You are here:
COMPUTATIONAL MODELING OF SERUM BINDING PROTEINSAND CLEARANCE IN EXTRAPOLATIONS ACROSS LIFE-STAGES AND SPECIES FOR ENDOCRINE ACTIVE COMPOUNDS
Citation:
Teeguarden, J. AND H A. Barton. COMPUTATIONAL MODELING OF SERUM BINDING PROTEINSAND CLEARANCE IN EXTRAPOLATIONS ACROSS LIFE-STAGES AND SPECIES FOR ENDOCRINE ACTIVE COMPOUNDS. RISK ANALYSIS. Blackwell Publishing, Malden, MA, 24(3):751, (2004).
Impact/Purpose:
Accurate comparison of the receptor-binding potency of endocrine active compounds requires characterization of biochemical and pharmacokinetic factors that affect the bioavailable concentration.
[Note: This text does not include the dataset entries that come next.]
(** Modelled from the spec: [User.__init__] and [User.check_password]
    (app/models.py is not among the sources).  A loaded identity is not
    yet authenticated, is active and is not anonymous; the password hash
    is the one the stored record holds, and [digest] is the hash
    function. *)
Definition User_of (users : string) (s : t) (user_id : string) : User :=
  let o := default ∅ (read s users user_id) in
  {| username := user_id;
     display_name := str_field o "display_name";
     password_hash := str_field o "password";
     c_name := users;
     is_authenticated := false;
     is_active := true;
     is_anonymous := false |}.

Definition models (users : string) (digest : string → string) : Models t := {|
  User_init := User_of users;
  User_check_password := λ u candidate, String.eqb (digest candidate) (password_hash u)
|}.
End MemStore.

(** ** What a well-behaved store promises

    The handlers work against any [Dataset]; where a property speaks of what
    the store holds after a write, it is stated for stores in which a write
    that reports success can be read back. *)
Class DatasetLaws (store : Type) `{!Dataset store} : Prop := {
  has_key_read s c k : ds_has_key s c k = true ↔ is_Some (ds_read s c k);
  create_read s c k obj s' : ds_create s c k obj = (s', "") → ds_read s' c k = Some obj;
  update_read s c k obj s' : ds_update s c k obj = (s', "") → ds_read s' c k = Some obj
}.

(** The record a People submission describes: each attribute is the form
    field of the same name. *)
Definition record_of (form : PeopleForm.t) : People :=
  {| cl_people_id := PeopleForm.cl_people_id form;
     family_name := PeopleForm.family_name form;
     given_name := PeopleForm.given_name form;
     thesis_id := PeopleForm.thesis_id form;
     authors_id := PeopleForm.authors_id form;
     archivesspace_id := PeopleForm.archivesspace_id form;
     directory_id := PeopleForm.directory_id form;
     viaf := PeopleForm.viaf form;
     lcnaf := PeopleForm.lcnaf form;
     isni := PeopleForm.isni form;
     wikidata := PeopleForm.wikidata form;
     snac := PeopleForm.snac form;
     orcid := PeopleForm.orcid form;
     image := PeopleForm.image form;
     educated_at := PeopleForm.educated_at form;
     caltech := PeopleForm.caltech form;
     jpl := PeopleForm.jpl form;
     faculty := PeopleForm.faculty form;
     alumn := PeopleForm.alumn form;
     notes := PeopleForm.notes form |}.
(** * Expense forecaster: a shallow embedding of [expense_predictor_model.py]

  The development follows the class [ExpensePredictor]: the calendar
  features of [create_features], the two input formats of [prepare_data],
  the row threshold and the [try] block of [train], the guards of
  [predict_category] and [predict_next_month], and the persistence pair
  [save_model] / [load_model].

  Numbers that are floats in the program (amounts, metrics, importances,
  confidences) are rationals here; the integer feature columns are [Z].
  The machine-learning and serialisation libraries are not part of the
  repository: the estimator, the split and the metrics are fields of an
  interface record, and the file system is a finite map from paths to the
  pickled dictionary. *)

From Stdlib Require Import ZArith QArith Qabs Lqa Ascii String List Lia Permutation.
From Stdlib Require Import Sorted OrdersEx DecimalString.
From stdpp Require Import gmap strings.
Import ListNotations.

Open Scope string_scope.

(** ** Python built-ins used by the module *)

Module Py.

(** [max(a, b)]: the first argument unless the second is strictly greater. *)
Definition max (a b : Q) : Q := if QMicromega.Qlt_bool a b then b else a.

(** [min(a, b)]: the first argument unless the second is strictly smaller. *)
Definition min (a b : Q) : Q := if QMicromega.Qlt_bool b a then b else a.

(** [x > y] on numbers. *)
Definition gt (x y : Q) : bool := QMicromega.Qlt_bool y x.

(** [sum(l)] and [np.mean(l)]. On the empty vector the quotient is 0 here
    and [nan] in the program; both leave [max(50, .)] at 50. *)
Definition sum (l : list Q) : Q := fold_right Qplus 0%Q l.

Definition mean (l : list Q) : Q := (sum l / inject_Z (Z.of_nat (length l)))%Q.

(** A call either returns a value or raises; [str(e)] is the message. *)
Inductive outcome (A : Type) : Type :=
| Returns (a : A)
| Raises (msg : string).
Arguments Returns {A} a.
Arguments Raises {A} msg.

End Py.

(** ** Calendar fields read through [df['date'].dt] *)

Module Calendar.

Local Open Scope Z_scope.

Record Date : Type := mkDate { year : Z; month_of : Z; day : Z }.

(** Days since 1970-01-01 in the proleptic Gregorian calendar. *)
Definition days_from_civil (d : Date) : Z :=
  let y := if month_of d <=? 2 then year d - 1 else year d in
  let era := y / 400 in
  let yoe := y - era * 400 in
  let mp := if month_of d >? 2 then month_of d - 3 else month_of d + 9 in
  let doy := (153 * mp + 2) / 5 + day d - 1 in
  let doe := yoe * 365 + yoe / 4 - yoe / 100 + doy in
  era * 146097 + doe - 719468.

(** [dt.weekday]: Monday is 0, Sunday is 6. *)
Definition weekday (d : Date) : Z := (days_from_civil d + 3) mod 7.

(** [dt.quarter]. *)
Definition quarter (d : Date) : Z := (month_of d - 1) / 3 + 1.

Definition of_bool (b : bool) : Z := if b then 1 else 0.

End Calendar.

(** ** [LabelEncoder]: sorted distinct labels, a label's code is its rank *)

Module LabelEncoder.

Local Open Scope Z_scope.

(** Insertion into a strictly increasing list, dropping a repeated label. *)
Fixpoint insert_label (x : string) (l : list string) : list string :=
  match l with
  | [] => [x]
  | y :: t =>
      if String.eqb x y then l
      else if String.ltb x y then x :: l
      else y :: insert_label x t
  end.

(** [fit]: [classes_ = np.unique(labels)]. *)
Definition fit (labels : list string) : list string :=
  fold_right insert_label [] labels.

Definition mem (x : string) (classes : list string) : bool :=
  existsb (String.eqb x) classes.

(** Rank of a label in [classes_]. *)
Fixpoint index_of (x : string) (classes : list string) : Z :=
  match classes with
  | [] => 0
  | y :: t => if String.eqb x y then 0 else 1 + index_of x t
  end.

End LabelEncoder.

(** ** [os.path.dirname] on POSIX paths *)

Module OsPath.

Definition is_sep (c : ascii) : bool := Ascii.eqb c "/"%char.

(** [p[:p.rfind('/') + 1]], or [None] when [p] holds no separator. *)
Fixpoint head_upto_last_sep (p : string) : option string :=
  match p with
  | EmptyString => None
  | String c r =>
      match head_upto_last_sep r with
      | Some h => Some (String c h)
      | None => if is_sep c then Some (String c EmptyString) else None
      end
  end.
Lemma handleMouseUp_course x y s t :
  (grabbed s t -> oneSnapshot s (handleMouseUp x y t))
  /\ (tracking s t ->
      (sameHistory s (handleMouseUp x y t) /\ document (handleMouseUp x y t) = document s)
      \/ oneSnapshot s (handleMouseUp x y t)).
Proof.
  split.
  - intros ([Hh Hr] & Hdr & Hdl & Hsel & Hpend).
    unfold handleMouseUp.
    destruct (gridHeight t <=? y); [split; assumption|].
    rewrite Hdr. cbv zeta. rewrite Hdl, Hsel.
    repeat match goal with
           | |- context [match ?o with Some _ => _ | None => _ end] => destruct o
           | |- context [match ?l with [] => _ | _ :: _ => _ end] => destruct l
           | |- context [if ?c then _ else _] => destruct c
           end;
      split; assumption.
  - intros (Hsame & Hd & Hdrag & Hres & Hact).
    unfold handleMouseUp.
    destruct (gridHeight t <=? y); [left; split; assumption|].
    cbv zeta.
    assert (Htail : forall u,
               (sameHistory s u /\ document u = document s) \/ oneSnapshot s u ->
               let u4 :=
                 if clickedOnSelectedTextBox (gesture u) && negb (hasDragged (gesture u))
                 then
                   match selectedTextBoxIds (selection u) with
                   | [textBoxId] =>
                       match find (fun b => TextBox.id b =? textBoxId)
                                  (textBoxes (document u)) with
                       | Some textBox =>
                           clearSelection
                             (with_textCursorPos
                                (Z.min (x - TextBox.x textBox) (getTextLength textBox))
                                (with_activeTextBoxId (Some (TextBox.id textBox)) u))
                       | None => u
                       end
                   | _ => u
                   end
                 else u in
               (sameHistory s (with_gesture (endGesture (gesture u4)) u4)
                /\ document (with_gesture (endGesture (gesture u4)) u4) = document s)
               \/ oneSnapshot s (with_gesture (endGesture (gesture u4)) u4)).
    { intros u Hu. cbv zeta.
      repeat match goal with
             | |- context [match ?o with Some _ => _ | None => _ end] => destruct o
             | |- context [match ?l with [] => _ | _ :: _ => _ end] => destruct l
             | |- context [if ?c then _ else _] => destruct c
             end;
        exact Hu. }
    destruct (isDrawingRect (gesture t)) eqn:Hdr.
    + (* a rectangle is committed; the tool change resets the other flags *)
      destruct Hact as [Hact|[? _]]; [|congruence].
      match goal with
      | |- context [commitRectangle ?u] => set (t1 := u)
      end.
      assert (H1 : isDrawingLine (gesture (commitRectangle t1)) = false
                   /\ isSelecting (gesture (commitRectangle t1)) = false
                   /\ ((sameHistory t (commitRectangle t1)
                        /\ document (commitRectangle t1) = document t)
                       \/ oneSnapshot t (commitRectangle t1))).
      { unfold commitRectangle, setTool, sameHistory, oneSnapshot.
        subst t1. cbn [gesture with_gesture isDrawingRect set_drawCursor].
        rewrite Hdr. cbn [negb]. cbv zeta.
        destruct (_ || _); cbn; rewrite Hact; cbn; repeat split;
          try (left; repeat split; fail); right; split; reflexivity. }
      destruct H1 as (Hl1 & Hs1 & H1).
      rewrite Hl1, Hs1. apply Htail.
      destruct H1 as [[Hsame1 Hd1]|Hone1].
      * left. destruct Hsame, Hsame1. unfold sameHistory. repeat split; congruence.
      * right. now apply (oneSnapshot_after s t).
    + destruct (isDrawingLine (gesture t)) eqn:Hdl.
      * destruct Hact as [Hact|[_ ?]]; [|congruence].
        match goal with
        | |- context [commitLine ?u] => set (t1 := u)
        end.
        assert (H1 : isSelecting (gesture (commitLine t1)) = false
                     /\ ((sameHistory t (commitLine t1)
                          /\ document (commitLine t1) = document t)
                         \/ oneSnapshot t (commitLine t1))).
        { unfold commitLine, setTool, sameHistory, oneSnapshot.
          subst t1. cbn [gesture with_gesture isDrawingLine set_drawCursor].
          rewrite Hdl. cbn [negb]. cbv zeta.
          destruct (_ || _); cbn; rewrite Hact; cbn; repeat split;
            try (left; repeat split; fail); right; split; reflexivity. }
        destruct H1 as (Hs1 & H1).
        rewrite Hs1. apply Htail.
        destruct H1 as [[Hsame1 Hd1]|Hone1].
        -- left. destruct Hsame, Hsame1. unfold sameHistory. repeat split; congruence.
        -- right. now apply (oneSnapshot_after s t).
      * destruct (isSelecting (gesture t)) eqn:Hsel; [|apply Htail; left; split; assumption].
        apply Htail. left.
        match goal with
        | |- context [commitSelection ?u] => set (t1 := u)
        end.
        assert (H1 : historyStack (commitSelection t1) = historyStack t
                     /\ redoStack (commitSelection t1) = redoStack t
                     /\ document (commitSelection t1) = document t).
        { unfold commitSelection. subst t1.
          cbn [gesture with_gesture isSelecting set_drawCursor].
          rewrite Hsel. cbn [negb]. cbv zeta.
          cbn [historyStack redoStack document with_gesture].
          set (P := fun u => historyStack u = historyStack t
                             /\ redoStack u = redoStack t /\ document u = document t).
          assert (Hfold : forall (A : Type) (f : CanvasApp -> A -> CanvasApp) l u,
                     (forall v a, P v -> P (f v a)) -> P u -> P (fold_left f l u)).
          { intros A f l. induction l as [|a l IH]; intros u Hf Hu; [exact Hu|].
            simpl. apply IH; [exact Hf|now apply Hf]. }
          apply Hfold; [|apply Hfold; [|apply Hfold; [|repeat split]]];
            intros v a Hv; cbv zeta;
            destruct (isIntersecting _ _ _ _ _ _ _ _); exact Hv. }
        destruct H1 as (Hh1 & Hr1 & Hd1). destruct Hsame.
        unfold sameHistory. repeat split; congruence.
Qed.
(** * Verification of the workflow execution engine

    A shallow embedding of [src/engine/workflow_engine.py] (class
    [WorkflowEngine]) and of the parts of the Python standard library it
    calls ([str], [re.sub] on three fixed patterns, [datetime.strptime],
    [datetime.strftime], [timedelta]).

    Conventions.
    - Python [str] is [string]; the model covers ASCII text: [\w], [\d],
      [\s] and [str.strip] are the ASCII parts of the Python classes.
    - A Python [dict] used as a map is a [gmap]; [d.get(k)] is [d !! k].
    - A raised exception is the [Raise] result; [StepFailedError] is
      kept apart from every other [Exception] because the engine does.
    - The browser is an oracle over an abstract world.
    - Logging through [_emit_log] and [asyncio.sleep] change nothing the
      engine can observe and are left out. *)

From Stdlib Require Import ZArith Ascii String List Lia Bool DecimalString.
From Stdlib Require DecimalPos.
From stdpp Require Import gmap strings list.

Set Warnings "-register-all".
Local Open Scope Z_scope.

(** ** Python strings *)

Module PyStr.

Definition code (c : ascii) : nat := nat_of_ascii c.

Definition between (lo hi : nat) (c : ascii) : bool :=
  (Nat.leb lo (code c)) && (Nat.leb (code c) hi).

(** [\d] on ASCII. *)
Definition is_digit (c : ascii) : bool := between 48 57 c.

(** [\w] on ASCII: letters, digits and the underscore. *)
Definition is_word (c : ascii) : bool :=
  between 48 57 c || between 65 90 c || between 97 122 c || Nat.eqb (code c) 95.

(** [str.isspace] and [\s] on ASCII: TAB..CR, FS..US and the space. *)
Definition is_space (c : ascii) : bool := between 9 13 c || between 28 32 c.

Definition lower (c : ascii) : ascii :=
  if between 65 90 c then ascii_of_nat (code c + 32) else c.

Fixpoint lower_str (s : string) : string :=
  match s with
  | EmptyString => EmptyString
  | String c r => String (lower c) (lower_str r)
  end.

Definition is_empty (s : string) : bool :=
  match s with EmptyString => true | _ => false end.

(** Python truthiness of a string. *)
Definition truthy (s : string) : bool := negb (is_empty s).

Fixpoint lstrip (s : string) : string :=
  match s with
  | EmptyString => EmptyString
  | String c r => if is_space c then lstrip r else s
  end.

Fixpoint rstrip (s : string) : string :=
  match s with
  | EmptyString => EmptyString
  | String c r =>
      let r' := rstrip r in
      if is_space c && is_empty r' then EmptyString else String c r'
  end.

(** [s.strip()] *)
Definition strip (s : string) : string := rstrip (lstrip s).

(** The longest prefix of [s] whose characters satisfy [p], and the rest. *)
Fixpoint span (p : ascii -> bool) (s : string) : string * string :=
  match s with
  | EmptyString => (EmptyString, EmptyString)
  | String c r =>
      if p c then let '(a, b) := span p r in (String c a, b)
      else (EmptyString, s)
  end.
(** * noise2noise / dataset_tool_mri.py : per-slice MRI conversion pipeline

    A shallow embedding of [dataset_tool_mri.py] (the IXI-T1 NIfTI to PNG
    converter) and the properties its specification states about it.

    Conventions of the embedding
    - a numpy 2-D array is the list of its rows; a 3-D volume carries
      its shape next to its data, because the shape is observable even
      when an axis is empty;
    - floating-point samples are modelled by exact real numbers ([R]),
      complex spectra by pairs of reals; where overflow, rounding or NaN
      decide a property, values are those of [fp] and the rounding is
      explicit;
    - Python exceptions are the left summand of [result];
    - the process-wide numpy random generator is an explicit state
      ([rng]) threaded through every function that draws from it;
    - the output directory is the list of files written so far. *)

From Stdlib Require Import String Ascii DecimalString DecimalNat.
From Stdlib Require Import List ZArith Reals Lra Lia Bool Arith.
From Stdlib Require Import Permutation.
Import ListNotations.

Set Implicit Arguments.

(** ** Exceptions *)

Inductive exn : Type :=
| AssertionError   (* a failed [assert] *)
| IndexError       (* index out of bounds for an axis *)
| ValueError       (* numpy: shape mismatch, empty reduction, empty FFT *)
| SystemExit.      (* [sys.exit(1)] *)

Definition result (A : Type) : Type := (exn + A)%type.

Definition Ok {A : Type} (a : A) : result A := inr a.
Definition Raise {A : Type} (e : exn) : result A := inl e.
The available data for parameterizing these models for several EAC's was evaluated
Description:
One measure of the potency of compounds that lead to adverse effects through ligand-dependent gene transcription is the relative affinity for the critical receptor. Endocrine active compounds that are presumed to act principally through binding to the estrogen receptor (e.g. genistein, bishphenol A, octylphenol) comprise one such class of compounds. For purposes of making simple comparisons of potency, receptor-binding affinity has been equated to potency, which consequently defines the dose-response characteristics for the compound. Direct extrapolation of these in vitro estimated potencies to the corresponding in vivo system and to specific species or life-stages (e.g. neonatal, pregnancy) can be misleading. Accurate comparison of the receptor-binding potency of endocrine active compounds requires characterization of biochemical and pharmacokinetic factors that affect the bioavailable concentration. Quantitative in vitro and in vivo models have been developed for integrating factors (e.g. serum protein and receptor binding affinities, pharmacokinetics) that affect the relative receptor binding potency. The available data for parameterizing these models for several EAC's was evaluated and the models were validated and excersized within the limitations imposed by the quality of the available data to demonstrate the impact of serum binding and differential clearance on receptor binding potency. The examples illustrate the utility of this model structure for integrating available experimental data from in vitro and in vivo studies to estimate the relative binding potency of these compounds and to conduct dose-response assessment for ER ligands.